***** Supplied data *****

(* ===== verification/XdrStream.v ===== *)
(** * Framed XDR streams

    src/xdr/xdrstream.go with the framing of src/xdr/main.go: records behind a 4-byte
    header each, read from a stream that is hashed as it is read and that another
    stream can resume from the last record. A reader is the bytes it still gives and
    how it ends, at its end of file or with an error; the state of a running SHA-256
    is the bytes it has been given. A stream is read by one goroutine and, once it is
    closed, at most drained. Counting compressed bytes is left out. *)
From Stdlib Require Import ZArith Lia.
From stdpp Require Import base list vector option.
From S2P Require Import Prelude GoStd.
#[local] Open Scope Z_scope.
#[local] Open Scope go_scope.

Abbreviation xdrFrameLastFragment := 2147483648.
Abbreviation xdrFrameLengthMask := 2147483647.
Abbreviation DefaultMaxXDRStreamRecordSize := 67108864.

Inductive stream_error {E D : Type} : Type :=
| io_EOF
| UnexpectedEOF
| SourceError (e : E)
| MalformedHeader
| OverlongWrite (n : Z)
| ErrRecordTooLarge (n max : Z)
| WrongNumberOfBytes
| DecodeError (d : D)
| UnmarshalledBytes (n expected : Z)
| HashMismatch (expected actual : bytes).
Arguments stream_error : clear implicits.

Section Stream.
(** Errors of the source and of decoding; the generated decoder, which says how many
    bytes it used; SHA-256; and what draining a closed stream gives, of the bytes it
    had left ([ValidateHash] says that it gives nothing once all is read). *)
Context {A SE D : Type} (DecodeBytes : bytes -> result D (A * Z)).
Context (sha256 : bytes -> bytes) (read_after_close : bytes -> result SE bytes).
#[local] Abbreviation error := (stream_error SE D).

Record Stream : Type := mkXdrStream {
  unread : bytes;
  ending : option SE;
  closing : option SE;
  sha256Hash : bytes;
  bytesRead : Z;
  maxRecordSize : Z;
  boundaryOffset : Z;
  boundaryState : bytes;
  closed : bool;
  closeErr : option SE
}.

(** ** Framing *)
Definition MarshalFramed (payload : bytes) : result error bytes :=
  let n := go_len payload in
  if xdrFrameLengthMask <? u32 n then Err (OverlongWrite n)
  else Ok (be_put 4 (Z.lor (u32 n) xdrFrameLastFragment) ++ payload).

(** ** A new stream *)
Definition NewStream (content : bytes) (ending closing : option SE) : Stream :=
  mkXdrStream content ending closing [] 0 DefaultMaxXDRStreamRecordSize 0 [] false None.

Definition SetMaxRecordSize (x : Stream) (size : Z) : Stream :=
  mkXdrStream (unread x) (ending x) (closing x) (sha256Hash x) (bytesRead x)
    (if size =? 0 then DefaultMaxXDRStreamRecordSize else size) (boundaryOffset x) (boundaryState x) (closed x) (closeErr x).

(** ** Reading *)

(** Up to [n] bytes, fewer only at the ending. *)
Definition deliver (x : Stream) (n : Z) : bytes * Stream :=
  let b := take (Z.to_nat n) (unread x) in
  (b, mkXdrStream (drop (Z.to_nat n) (unread x)) (ending x) (closing x) (sha256Hash x ++ b) (bytesRead x + go_len b)
        (maxRecordSize x) (boundaryOffset x) (boundaryState x) (closed x) (closeErr x)).

Definition ReadFrameLength (x : Stream) : result error Z * Stream :=
  let '(b, x) := deliver x 4 in
  (if go_len b <? 4 then
     match ending x with
     | None => Err (if go_len b =? 0 then io_EOF else UnexpectedEOF)
     | Some e => Err (SourceError e)
     end
   else
     let frameHeader := be_get b in
     if negb (Z.land frameHeader xdrFrameLastFragment =? xdrFrameLastFragment) then Err MalformedHeader
     else Ok (Z.land frameHeader xdrFrameLengthMask), x).

Definition Close (x : Stream) : option SE * Stream :=
  let x := if closed x then x
           else mkXdrStream (unread x) (ending x) (closing x) (sha256Hash x) (bytesRead x) (maxRecordSize x)
                  (boundaryOffset x) (boundaryState x) true (closing x) in
  (closeErr x, x).

Definition mark_boundary (x : Stream) : Stream :=
  mkXdrStream (unread x) (ending x) (closing x) (sha256Hash x) (bytesRead x) (maxRecordSize x)
    (bytesRead x) (sha256Hash x) (closed x) (closeErr x).

Definition ReadOne (x : Stream) : result error A * Stream :=
  let '(r, x) := ReadFrameLength (mark_boundary x) in
  match r with
  | Err e => (Err e, (Close x).2)
  | Ok nbytes =>
      if nbytes =? 0 then (Err io_EOF, (Close x).2)
      else if maxRecordSize x <? nbytes then (Err (ErrRecordTooLarge nbytes (maxRecordSize x)), (Close x).2)
      else
        let '(b, x) := deliver x nbytes in
        if go_len b <? nbytes then
          (Err match ending x with Some e => SourceError e | None => WrongNumberOfBytes end, (Close x).2)
        else match DecodeBytes b with
        | Err d => (Err (DecodeError d), (Close x).2)
        | Ok (value, readi) =>
            if negb (readi =? nbytes) then (Err (UnmarshalledBytes readi nbytes), x)
            else (Ok value, x)
        end
  end.

Definition BytesRead (x : Stream) : Z := bytesRead x.

(** ** Resuming *)
Definition Discard (x : Stream) (n : Z) : option error * Stream :=
  let '(b, x) := deliver x n in
  (if go_len b <? n then Some match ending x with Some e => SourceError e | None => io_EOF end else None, x).

Definition ResumeFrom (x prev : Stream) : option error * Stream :=
  let '(err, x) := Discard x (boundaryOffset prev) in
  match err with
  | Some e => (Some e, x)
  | None =>
      (None, mkXdrStream (unread x) (ending x) (closing x) (boundaryState prev) (bytesRead x) (maxRecordSize x)
               (boundaryOffset x) (boundaryState x) (closed x) (closeErr x))
  end.

(** ** Validating *)
Definition drain (x : Stream) : result SE bytes :=
  if closed x then read_after_close (unread x)
  else match ending x with Some e => Err e | None => Ok (unread x) end.

Definition XdrStream_ValidateHash (x : Stream) (expected : bytes) : option error :=
  match drain x with
  | Err e => Some (SourceError e)
  | Ok b =>
      let actual := sha256 (sha256Hash x ++ b) in
      if bool_decide (expected = actual) then None else Some (HashMismatch expected actual)
  end.

(** ** Facts *)

(** A record in its frame. *)
Definition framed (value : A) (frame : bytes) : Prop :=
  exists payload, MarshalFramed payload = Ok frame /\ 0 < go_len payload <= xdrFrameLengthMask /\
    DecodeBytes payload = Ok (value, go_len payload).

Lemma land_last_fragment h : 0 <= h < 4294967296 -> Z.land h xdrFrameLastFragment = h / 2147483648 * 2147483648.
Proof.
  intros Hh. change xdrFrameLastFragment with (2 ^ 31). change 2147483648 with (2 ^ 31). apply Z.bits_inj'. intros i Hi.
  rewrite Z.land_spec, Z.pow2_bits_eqb, Z.mul_pow2_bits by lia. destruct (Z.eqb_spec 31 i) as [<-|Hne].
  - rewrite andb_true_r, Z.div_pow2_bits by lia. done.
  - rewrite andb_false_r. destruct (Z.lt_ge_cases i 31) as [Hlt|Hge]; [by rewrite Z.testbit_neg_r by lia|].
    rewrite Z.div_pow2_bits by lia. replace (i - 31 + 31) with i by lia.
    rewrite <- (Z.mod_small h (2 ^ 32)) by lia. by rewrite Z.mod_pow2_bits_high by lia.
Qed.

*****

__Work to complete__:
Word for word, retype all of the entries above.

__Solution to this problem__:
(* ===== verification/XdrStream.v ===== *)
(** * Framed XDR streams

    src/xdr/xdrstream.go with the framing of src/xdr/main.go: records behind a 4-byte
    header each, read from a stream that is hashed as it is read and that another
    stream can resume from the last record. A reader is the bytes it still gives and
    how it ends, at its end of file or with an error; the state of a running SHA-256
    is the bytes it has been given. A stream is read by one goroutine and, once it is
    closed, at most drained. Counting compressed bytes is left out. *)
From Stdlib Require Import ZArith Lia.
From stdpp Require Import base list vector option.
From S2P Require Import Prelude GoStd.
#[local] Open Scope Z_scope.
#[local] Open Scope go_scope.

Abbreviation xdrFrameLastFragment := 2147483648.
Abbreviation xdrFrameLengthMask := 2147483647.
Abbreviation DefaultMaxXDRStreamRecordSize := 67108864.

Inductive stream_error {E D : Type} : Type :=
| io_EOF
| UnexpectedEOF
| SourceError (e : E)
| MalformedHeader
| OverlongWrite (n : Z)
| ErrRecordTooLarge (n max : Z)
| WrongNumberOfBytes
| DecodeError (d : D)
| UnmarshalledBytes (n expected : Z)
| HashMismatch (expected actual : bytes).
Arguments stream_error : clear implicits.

Section Stream.
(** Errors of the source and of decoding; the generated decoder, which says how many
    bytes it used; SHA-256; and what draining a closed stream gives, of the bytes it
    had left ([ValidateHash] says that it gives nothing once all is read). *)
Context {A SE D : Type} (DecodeBytes : bytes -> result D (A * Z)).
Context (sha256 : bytes -> bytes) (read_after_close : bytes -> result SE bytes).
#[local] Abbreviation error := (stream_error SE D).

Record Stream : Type := mkXdrStream {
  unread : bytes;
  ending : option SE;
  closing : option SE;
  sha256Hash : bytes;
  bytesRead : Z;
  maxRecordSize : Z;
  boundaryOffset : Z;
  boundaryState : bytes;
  closed : bool;
  closeErr : option SE
}.

(** ** Framing *)
Definition MarshalFramed (payload : bytes) : result error bytes :=
  let n := go_len payload in
  if xdrFrameLengthMask <? u32 n then Err (OverlongWrite n)
  else Ok (be_put 4 (Z.lor (u32 n) xdrFrameLastFragment) ++ payload).

(** ** A new stream *)
Definition NewStream (content : bytes) (ending closing : option SE) : Stream :=
  mkXdrStream content ending closing [] 0 DefaultMaxXDRStreamRecordSize 0 [] false None.

Definition SetMaxRecordSize (x : Stream) (size : Z) : Stream :=
  mkXdrStream (unread x) (ending x) (closing x) (sha256Hash x) (bytesRead x)
    (if size =? 0 then DefaultMaxXDRStreamRecordSize else size) (boundaryOffset x) (boundaryState x) (closed x) (closeErr x).

(** ** Reading *)

(** Up to [n] bytes, fewer only at the ending. *)
Definition deliver (x : Stream) (n : Z) : bytes * Stream :=
  let b := take (Z.to_nat n) (unread x) in
  (b, mkXdrStream (drop (Z.to_nat n) (unread x)) (ending x) (closing x) (sha256Hash x ++ b) (bytesRead x + go_len b)
        (maxRecordSize x) (boundaryOffset x) (boundaryState x) (closed x) (closeErr x)).

Definition ReadFrameLength (x : Stream) : result error Z * Stream :=
  let '(b, x) := deliver x 4 in
  (if go_len b <? 4 then
     match ending x with
     | None => Err (if go_len b =? 0 then io_EOF else UnexpectedEOF)
     | Some e => Err (SourceError e)
     end
   else
     let frameHeader := be_get b in
     if negb (Z.land frameHeader xdrFrameLastFragment =? xdrFrameLastFragment) then Err MalformedHeader
     else Ok (Z.land frameHeader xdrFrameLengthMask), x).

Definition Close (x : Stream) : option SE * Stream :=
  let x := if closed x then x
           else mkXdrStream (unread x) (ending x) (closing x) (sha256Hash x) (bytesRead x) (maxRecordSize x)
                  (boundaryOffset x) (boundaryState x) true (closing x) in
  (closeErr x, x).

Definition mark_boundary (x : Stream) : Stream :=
  mkXdrStream (unread x) (ending x) (closing x) (sha256Hash x) (bytesRead x) (maxRecordSize x)
    (bytesRead x) (sha256Hash x) (closed x) (closeErr x).

Definition ReadOne (x : Stream) : result error A * Stream :=
  let '(r, x) := ReadFrameLength (mark_boundary x) in
  match r with
  | Err e => (Err e, (Close x).2)
  | Ok nbytes =>
      if nbytes =? 0 then (Err io_EOF, (Close x).2)
      else if maxRecordSize x <? nbytes then (Err (ErrRecordTooLarge nbytes (maxRecordSize x)), (Close x).2)
      else
        let '(b, x) := deliver x nbytes in
        if go_len b <? nbytes then
          (Err match ending x with Some e => SourceError e | None => WrongNumberOfBytes end, (Close x).2)
        else match DecodeBytes b with
        | Err d => (Err (DecodeError d), (Close x).2)
        | Ok (value, readi) =>
            if negb (readi =? nbytes) then (Err (UnmarshalledBytes readi nbytes), x)
            else (Ok value, x)
        end
  end.

Definition BytesRead (x : Stream) : Z := bytesRead x.

(** ** Resuming *)
Definition Discard (x : Stream) (n : Z) : option error * Stream :=
  let '(b, x) := deliver x n in
  (if go_len b <? n then Some match ending x with Some e => SourceError e | None => io_EOF end else None, x).

Definition ResumeFrom (x prev : Stream) : option error * Stream :=
  let '(err, x) := Discard x (boundaryOffset prev) in
  match err with
  | Some e => (Some e, x)
  | None =>
      (None, mkXdrStream (unread x) (ending x) (closing x) (boundaryState prev) (bytesRead x) (maxRecordSize x)
               (boundaryOffset x) (boundaryState x) (closed x) (closeErr x))
  end.

(** ** Validating *)
Definition drain (x : Stream) : result SE bytes :=
  if closed x then read_after_close (unread x)
  else match ending x with Some e => Err e | None => Ok (unread x) end.

Definition XdrStream_ValidateHash (x : Stream) (expected : bytes) : option error :=
  match drain x with
  | Err e => Some (SourceError e)
  | Ok b =>
      let actual := sha256 (sha256Hash x ++ b) in
      if bool_decide (expected = actual) then None else Some (HashMismatch expected actual)
  end.

(** ** Facts *)

(** A record in its frame. *)
Definition framed (value : A) (frame : bytes) : Prop :=
  exists payload, MarshalFramed payload = Ok frame /\ 0 < go_len payload <= xdrFrameLengthMask /\
    DecodeBytes payload = Ok (value, go_len payload).

Lemma land_last_fragment h : 0 <= h < 4294967296 -> Z.land h xdrFrameLastFragment = h / 2147483648 * 2147483648.
Proof.
  intros Hh. change xdrFrameLastFragment with (2 ^ 31). change 2147483648 with (2 ^ 31). apply Z.bits_inj'. intros i Hi.
  rewrite Z.land_spec, Z.pow2_bits_eqb, Z.mul_pow2_bits by lia. destruct (Z.eqb_spec 31 i) as [<-|Hne].
  - rewrite andb_true_r, Z.div_pow2_bits by lia. done.
  - rewrite andb_false_r. destruct (Z.lt_ge_cases i 31) as [Hlt|Hge]; [by rewrite Z.testbit_neg_r by lia|].
    rewrite Z.div_pow2_bits by lia. replace (i - 31 + 31) with i by lia.
    rewrite <- (Z.mod_small h (2 ^ 32)) by lia. by rewrite Z.mod_pow2_bits_high by lia.
Qed.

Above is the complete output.